Embora haja problemas na revisão da edição, a coletânea se destaca pelo trabalho primoroso de sua organizadora e, é claro, pelo interesse que os contos nos suscitam. Como resultado de sua pesquisa, Eliane Robert Moraes acaba por nos introduzir a versões expressivas de um Brasil que não quer mais esconder seus desejos, investigando de perto o limiar do obsceno que, de certa maneira, não deixa de nos contar algo do que é corriqueiro. Pela seleção de O corpo descoberto, também vamos além da nossa educação literária mais tradicional para encontrar outras facetas da sensibilidade do final do Império e da República Velha por meio de expressões culturais que, a seu modo, nos apresentam experiências estéticas muito particulares que continuaram a ser lidas e repensadas no século 20 com os modernistas. Ao final, resta-nos indagar o que essa revelação do corpo nos diz acerca do passado e também do presente. 
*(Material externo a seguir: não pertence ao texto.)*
(** * The token decryption pipeline of decrypt.py

    A shallow embedding of [decrypt.py] (with the [verbose_output] switch
    of [main.py]) and the properties of its stages: Base64 decoding, IV
    validation, key derivation, AES-CBC decryption, PKCS#7 padding
    removal, seed decoding, and the per-token / per-batch orchestration;
    and of the ordering of the URIs in [generate_uris.py].

    Conventions.
    - Python [int] is [Z]; [bytes] is [list byte]; [str] is a list of
      Unicode code points ([pystr]); values read from JSON are [pyval].
    - A Python call that may raise returns a [result]; [try]/[except] is a
      [match] on it.  Only subclasses of [Exception] are modelled.
    - Output ([print], [traceback.print_exc], the output file) is a list of
      [event]s, oldest first.
    - [cryptography], the Unicode case tables and the file system are
      interfaces ([Backend], [UnicodeData], [FileSystem]); every theorem
      holds for all their implementations.  The [Reference] module gives
      executable ones.
    - Standard-library behaviour ([base64.b64decode], [bytes.fromhex],
      [bytes.decode], [re], slicing) follows CPython 3.12; so do the texts
      of its error messages. *)

From Stdlib Require Import ZArith NArith List String Ascii DecimalString Lia ZifyNat ZifyN
  Sorted.
From Stdlib.Strings Require Import Byte.
From Stdlib.Floats Require Import SpecFloat.
From stdpp Require Import base tactics option list numbers strings.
O corpo descoberto: contos eróticos brasileiros (1852-1922)
Org.: Eliane Robert Moraes
Cepe
440 págs.
Eliane Robert Moraes
É professora de Literatura Brasileira na Universidade de São Paulo (USP) desde 2010. Pesquisa o erotismo nas artes e, em especial, na literatura. Além de O corpo descoberto, organizou também a Antologia de poesia erótica brasileira (2015), traduziu Georges Bataille e escreveu livros variados como resultado de seu trabalho.
Daniel Falkemback

É professor, tradutor e doutorando em Letras na UFPR.